• Exercise description:
When you find the line with "Theorem failure_reaches_final_state (W" among the records below, reproduce it and each line after it exactly, ending with the line with "search_queries final = []".

• Data for processing:

<<<<

(** C3. When the [try] block of a stage raises [e] (its completion call,
    search call or parse failed) after the earlier stages returned, the final
    state of the execution has [errors] equal to the single entry
    ["<stage>: <str(e)>"], and the fields set by that stage and by the later
    ones still hold the empty values of the initial state. *)
Theorem failure_reaches_final_state (W : World) (cfg : Settings)
    (question : string) (t0 : trace) :
  (forall e t1,
     try_query_analyser W cfg (initial_state question) t0 = (inl e, t1) ->
     exists final,
       invoke (Pipeline.build_graph W cfg) (initial_state question) t0 = (inr final, t1)
       /\ errors final = ["query_analyser: " ++ exn_str e]
       /\ search_queries final = []
       /\ search_results final = []
       /\ research_summary final = ""
       /\ follow_up_questions final = [])
  /\ (forall s1 t1 e t2,
        try_query_analyser W cfg (initial_state question) t0 = (inr s1, t1) ->
        try_search_executor W cfg s1 t1 = (inl e, t2) ->
        exists final,
          invoke (Pipeline.build_graph W cfg) (initial_state question) t0 = (inr final, t2)
          /\ errors final = ["search_executor: " ++ exn_str e]
          /\ search_queries final = search_queries s1
          /\ search_results final = []
          /\ research_summary final = ""
          /\ follow_up_questions final = [])
  /\ (forall s1 t1 s2 t2 lines e t3,
        try_query_analyser W cfg (initial_state question) t0 = (inr s1, t1) ->
        try_search_executor W cfg s1 t1 = (inr s2, t2) ->
        Pipeline.format_sources W 0 (search_results s2) = inr lines ->
        try_content_synthesiser W s2 lines t2 = (inl e, t3) ->
        exists final,
          invoke (Pipeline.build_graph W cfg) (initial_state question) t0 = (inr final, t3)
          /\ errors final = ["content_synthesiser: " ++ exn_str e]
          /\ search_queries final = search_queries s1
          /\ search_results final = search_results s2
          /\ research_summary final = ""
          /\ follow_up_questions final = [])
  /\ (forall s1 t1 s2 t2 lines s3 t3 e t4,
        try_query_analyser W cfg (initial_state question) t0 = (inr s1, t1) ->
        try_search_executor W cfg s1 t1 = (inr s2, t2) ->
        Pipeline.format_sources W 0 (search_results s2) = inr lines ->
        try_content_synthesiser W s2 lines t2 = (inr s3, t3) ->
        try_follow_up_generator W cfg s3 t3 = (inl e, t4) ->
        exists final,
          invoke (Pipeline.build_graph W cfg) (initial_state question) t0 = (inr final, t4)
          /\ errors final = ["follow_up_generator: " ++ exn_str e]
          /\ search_queries final = search_queries s1
          /\ search_results final = search_results s2
          /\ research_summary final = research_summary s3
          /\ follow_up_questions final = []).
Proof.
  destruct (invoke_outcome W cfg (initial_state question) t0)
    as (final & t' & Hinv & Hout).
  repeat split; intros; exists final;
    destruct Hout as
      [ e' u1 K1
      | r1 u1 e' u2 K1 K2
      | r1 u1 r2 u2 lines' e' u3 K1 K2 Kl K3
      | r1 u1 r2 u2 lines' r3 u3 e' u4 K1 K2 Kl K3 K4
      | r1 u1 r2 u2 lines' r3 u3 r4 u4 K1 K2 Kl K3 K4 ];
    same_run;
    (split; [ exact Hinv | ]);
    repeat match goal with
           | H : try_query_analyser _ _ _ _ = (inr _, _) |- _ =>
               apply try_query_analyser_returns in H as [ ? -> ]
           | H : try_search_executor _ _ _ _ = (inr _, _) |- _ =>
               apply try_search_executor_returns in H as (? & -> & _)
           | H : try_content_synthesiser _ _ _ _ = (inr _, _) |- _ =>
               apply try_content_synthesiser_returns in H as [ ? -> ]
           end;
    repeat split.
Qed.

(** ** Query analysis *)

(** C2, as the code has it.  When the completion parses, [query_analyser]
    sets [search_queries] to the query strings of the parsed list under the
    file's slice, in order, and advances to ["search_executor"]; it leaves
    [errors] alone.  In [main.py] the slice is [[:3]]: the first three,
    or all of them when fewer than three were parsed.  In [agents.py] there
    is no slice: all of them. *)
Theorem query_analyser_keeps_parsed_queries (W : World) (cfg : Settings)
    (s : ResearchState) (t : trace) (content : string) (parsed : list SearchQuery) :
  llm_reply W t (query_system cfg) (Pipeline.query_analyser_prompt W cfg s) = inr content ->
  parse_SearchQueries W content = inr parsed ->
  exists s',
    Pipeline.query_analyser W cfg s t
    = (inr s', LLMCall (query_system cfg) (Pipeline.query_analyser_prompt W cfg s) :: t)
    /\ search_queries s' = map query (sliced (query_slice cfg) parsed)
    /\ current_step s' = "search_executor"
    /\ errors s' = errors s
    /\ (cfg = Main.settings ->
        search_queries s' = map query (firstn 3 parsed)
        /\ List.length (search_queries s') = Nat.min 3 (List.length parsed))
    /\ (cfg = Agents.settings -> search_queries s' = map query parsed).
Proof.
  intros Hreply Hparse.
  eexists. split.
  - rewrite query_analyser_caught, query_analyser_try_eq, Hreply, Hparse. reflexivity.
  - simpl. split; [ reflexivity | ]. split; [ reflexivity | ].
    split; [ reflexivity | ]. split; intros ->; simpl.
    + split; [ reflexivity | ]. rewrite length_map. apply length_firstn.
    + reflexivity.
Qed.

(** ** Search execution *)

Section Search.

Variable W : World.
Variable cfg : Settings.

Lemma search_each_app (qs1 qs2 : list string) :
  forall results t,
    Pipeline.search_each W cfg results (qs1 ++ qs2) t
    = match Pipeline.search_each W cfg results qs1 t with
      | (inr rs, t1) => Pipeline.search_each W cfg rs qs2 t1
      | (inl e, t1) => (inl e, t1)
      end.
Proof.
  induction qs1 as [ | q qs1 IH ]; intros results t; simpl.
  - reflexivity.
  - unfold bind.
    destruct (SerperSearchTool_invoke W (search_tool cfg) q t) as [ [ e | found ] t1 ].
    + reflexivity.
    + apply IH.
Qed.

Lemma search_each_searched (qs : list string) (t t' : trace) (rss : list (list pydict)) :
  searched W (search_tool cfg) qs t rss t' ->
  forall results,
    Pipeline.search_each W cfg results qs t = (inr (results ++ List.concat rss)%list, t').
Proof.
  induction 1 as [ t | q qs t rs t1 rss t2 Hq _ IH ]; intros results; simpl.
  - now rewrite app_nil_r.
  - unfold bind. rewrite Hq, IH. now rewrite app_assoc.
Qed.

End Search.

(** C4. In both files (any settings): when the search for some query [q]
    raises [e] -- the searches for the queries [qs1] before it having
    returned the result lists [rss] -- [search_executor] returns the state it
    was given with only [errors] extended by ["search_executor: <str(e)>"]
    and [current_step] set to ["error"], from where the graph goes to the
    error node: [search_results] is the one it was given (empty in a run),
    none of [rss] is kept, and the queries [qs2] after [q] are not searched. *)
Theorem search_executor_all_or_nothing (W : World) (cfg : Settings)
    (s : ResearchState) (t : trace) (qs1 : list string) (q : string)
    (qs2 : list string) (rss : list (list pydict)) (t1 : trace) (e : exn)
    (t2 : trace) :
  search_queries s = (qs1 ++ q :: qs2)%list ->
  searched W (search_tool cfg) qs1 t rss t1 ->
  SerperSearchTool_invoke W (search_tool cfg) q t1 = (inl e, t2) ->
  exists s',
    Pipeline.search_executor W cfg s t = (inr s', t2)
    /\ search_results s' = search_results s
    /\ (search_results s = [] -> search_results s' = [])
    /\ errors s' = List.app (errors s) ["search_executor: " ++ exn_str e]
    /\ current_step s' = "error"
    /\ next_node (Pipeline.build_graph W cfg) "search_executor" s' = inr (Some "error")
    /\ user_query s' = user_query s
    /\ search_queries s' = search_queries s
    /\ research_summary s' = research_summary s
    /\ follow_up_questions s' = follow_up_questions s.
Proof.
  intros Hqs Hbefore Hfail.
  exists (stage_failed "search_executor" s e). split.
  - rewrite search_executor_caught.
    unfold Pipeline.search_executor_try, bind.
    rewrite Hqs, search_each_app.
    erewrite search_each_searched by eassumption. simpl. unfold bind.
    rewrite Hfail. reflexivity.
  - repeat split; auto.
Qed.

(** C5. In both files (any settings): when the searches for the queries of
    the state all return, in order, the result lists [rss],
    [search_executor] sets [search_results] to their concatenation in that
    order -- all results of a query before all results of the next -- and
    advances to ["content_synthesiser"]. *)
Theorem search_results_query_major (W : World) (cfg : Settings)
    (s : ResearchState) (t t' : trace) (rss : list (list pydict)) :
  searched W (search_tool cfg) (search_queries s) t rss t' ->
  exists s',
    Pipeline.search_executor W cfg s t = (inr s', t')
    /\ search_results s' = List.concat rss
    /\ current_step s' = "content_synthesiser".
Proof.
  intros Hsearched.
  eexists. split.
  - rewrite search_executor_caught.
    unfold Pipeline.search_executor_try, bind.
    erewrite search_each_searched by eassumption. reflexivity.
  - split; reflexivity.
Qed.

(** ** What [invoke] returns *)

(** C10, as the code has it.  For a limit [k >= 0] and a body that
    decodes to a JSON object whose ["organic"] entry, when present, is a list
    of objects, [invoke] returns: one entry per item among the first [k], in
    order, none skipped, so at most [k]; no entry when ["organic"] is absent;
    each entry with exactly the keys ["title"], ["url"] and ["content"],
    holding the item's ["title"], ["link"] and ["snippet"], or [None] where
    the item lacks the key. *)
Theorem invoke_on_object_bodies (W : World) (self : SerperSearchTool) (q : string)
    (t : trace) (resp : Response) (d : pydict) (ds : list pydict) :
  (0 <= k self)%Z ->
  http_reply W t q (k self) = inr resp ->
  ((400 <=? status_code resp) && (status_code resp <? 600))%Z = false ->
  json resp = inr (PyDict d) ->
  organic_is d ds ->
  exists rs,
    SerperSearchTool_invoke W self q t = (inr rs, SearchCall q (k self) :: t)
    /\ rs = map entry_of (firstn (Z.to_nat (k self)) ds)
    /\ (Z.of_nat (List.length rs) <= k self)%Z
    /\ List.length rs = Nat.min (Z.to_nat (k self)) (List.length ds)
    /\ (dict_find "organic" d = None -> rs = [])
    /\ Forall (fun r => map fst r = ["title"; "url"; "content"]) rs
    /\ (forall item, dict_item "title" (entry_of item)
                     = inr (match dict_find "title" item with Some v => v | None => PyNone end))
    /\ (forall item, dict_item "url" (entry_of item)
                     = inr (match dict_find "link" item with Some v => v | None => PyNone end))
    /\ (forall item, dict_item "content" (entry_of item)
                     = inr (match dict_find "snippet" item with Some v => v | None => PyNone end)).
Proof.
  intros Hk Hreply Hstatus Hjson Horganic.
  exists (map entry_of (firstn (Z.to_nat (k self)) ds)).
  split; [ | split; [ reflexivity | ] ].
  - rewrite (invoke_on_body self W q t Hreply Hstatus Hjson).
    f_equal. unfold read_results, organic_slice. unfold organic_is in Horganic.
    destruct (dict_find "organic" d) as [ v | ]; subst.
    + rewrite py_slice_to_firstn by exact Hk.
      rewrite firstn_map. apply append_results_dicts.
    + rewrite py_slice_to_firstn by exact Hk.
      rewrite !firstn_nil. reflexivity.
  - rewrite length_map, length_firstn.
    split; [ lia | ]. split; [ reflexivity | ].
    split.
    + unfold organic_is in Horganic. intros Hnone. rewrite Hnone in Horganic.
      subst ds. now rewrite firstn_nil.
    + split; [ | repeat split ].
      apply Forall_forall. intros r Hin.
      apply in_map_iff in Hin as (item & <- & _). reflexivity.
Qed.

>>>>

• Task output:
Theorem failure_reaches_final_state (W : World) (cfg : Settings)
    (question : string) (t0 : trace) :
  (forall e t1,
     try_query_analyser W cfg (initial_state question) t0 = (inl e, t1) ->
     exists final,
       invoke (Pipeline.build_graph W cfg) (initial_state question) t0 = (inr final, t1)
       /\ errors final = ["query_analyser: " ++ exn_str e]
       /\ search_queries final = []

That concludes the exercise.